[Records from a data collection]
--- START ---

Lemma run_effect message es t todo t' todo' : NoDup todo ->
  run message es (t, todo) = Ok (t', todo') ->
  streams t' = foldl (fun xs e => change e xs) (streams t) es /\
  exists front, todo = front ++ todo' /\
    forall x, output x t' = if decide (x ∈ front) then output x t ++ [message] else output x t.
Proof.
  revert t todo. induction es as [|e es IH]; intros t todo Hnd; cbn [run].
  { intros [= <- <-]. split; [done|]. exists []. split; [done|]. intros x. by rewrite decide_False by set_solver. }
  destruct (step message e (t, todo)) as [[t1 todo1]|x] eqn:He; [|done]. mred. intros Hr.
  assert (Hnd1 : NoDup todo1).
  { destruct e as [|x|x]; cbn in He; [destruct todo as [|y todo]; [done|]; injection He as _ <-; by apply NoDup_cons in Hnd as []|
      by injection He as _ <-|destruct (remove x t); [by injection He as _ <-|done]]. }
  destruct (IH t1 todo1 Hnd1 Hr) as (Hs & front & Hf & Ho). cbn [foldl]. destruct e as [|x|x]; cbn in He.
  - destruct todo as [|y todo]; [done|]. injection He as <- <-. split; [done|]. exists (y :: front). split; [by rewrite Hf|].
    apply NoDup_cons in Hnd as [Hy _]. intros x. rewrite Ho, output_write_one.
    destruct (decide (x = y)) as [->|Hne].
    + rewrite decide_False by (rewrite Hf in Hy; set_solver). by rewrite decide_True by set_solver.
    + destruct (decide (x ∈ front)); [by rewrite decide_True by set_solver|by rewrite decide_False by set_solver].
  - injection He as <- <-. split; [done|]. by exists front.
  - unfold remove in He. destruct (decide (x ∈ streams t)); [|done]. injection He as <- <-. split; [done|]. by exists front.
Qed.

(** a message written to a [Tee] reaches, once, exactly the streams that it
    had when [write] began, whatever streams other threads add and remove while
    it is being written; their calls take effect for the next message. *)
Theorem tee_write_reaches_its_streams message t es t' :
  run message es (t, elements (streams t)) = Ok (t', []) ->
  (forall x, output x t' = if decide (x ∈ streams t) then output x t ++ [message] else output x t) /\
  streams t' = foldl (fun xs e => change e xs) (streams t) es /\
  forall x, output x t' = output x (write message t).
Proof.
  intros Hr. assert (Hone : forall x, output x t' = if decide (x ∈ streams t) then output x t ++ [message] else output x t).
  { destruct (run_effect _ _ _ _ _ _ (NoDup_elements _) Hr) as (_ & front & Hf & Ho). rewrite app_nil_r in Hf. subst front.
    intros x. rewrite Ho. apply decide_ext. by rewrite elem_of_elements. }
  split_and!; [done|by apply (run_effect _ _ _ _ _ _ (NoDup_elements _) Hr)|].
  assert (Hw : run message (map (fun _ => EvTurn) (elements (streams t))) (t, elements (streams t)) = Ok (write message t, [])).
  { unfold write. generalize (elements (streams t)) as l. clear. intros l. revert t.
    induction l as [|x l IH]; intros t; [done|]. cbn. apply IH. }
  intros x. destruct (run_effect _ _ _ _ _ _ (NoDup_elements _) Hw) as (_ & front & Hf & Ho). rewrite app_nil_r in Hf. subst front.
  rewrite Hone, Ho. apply decide_ext. by rewrite elem_of_elements.
Qed.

--- END ---

PROBLEM:
Your answer should be the exact lines above from the one with "- unfold remove" through the one with "had when [write]", both included, and nothing besides.

EXERCISE RESPONSE:
  - unfold remove in He. destruct (decide (x ∈ streams t)); [|done]. injection He as <- <-. split; [done|]. by exists front.
Qed.

(** a message written to a [Tee] reaches, once, exactly the streams that it
    had when [write] began, whatever streams other threads add and remove while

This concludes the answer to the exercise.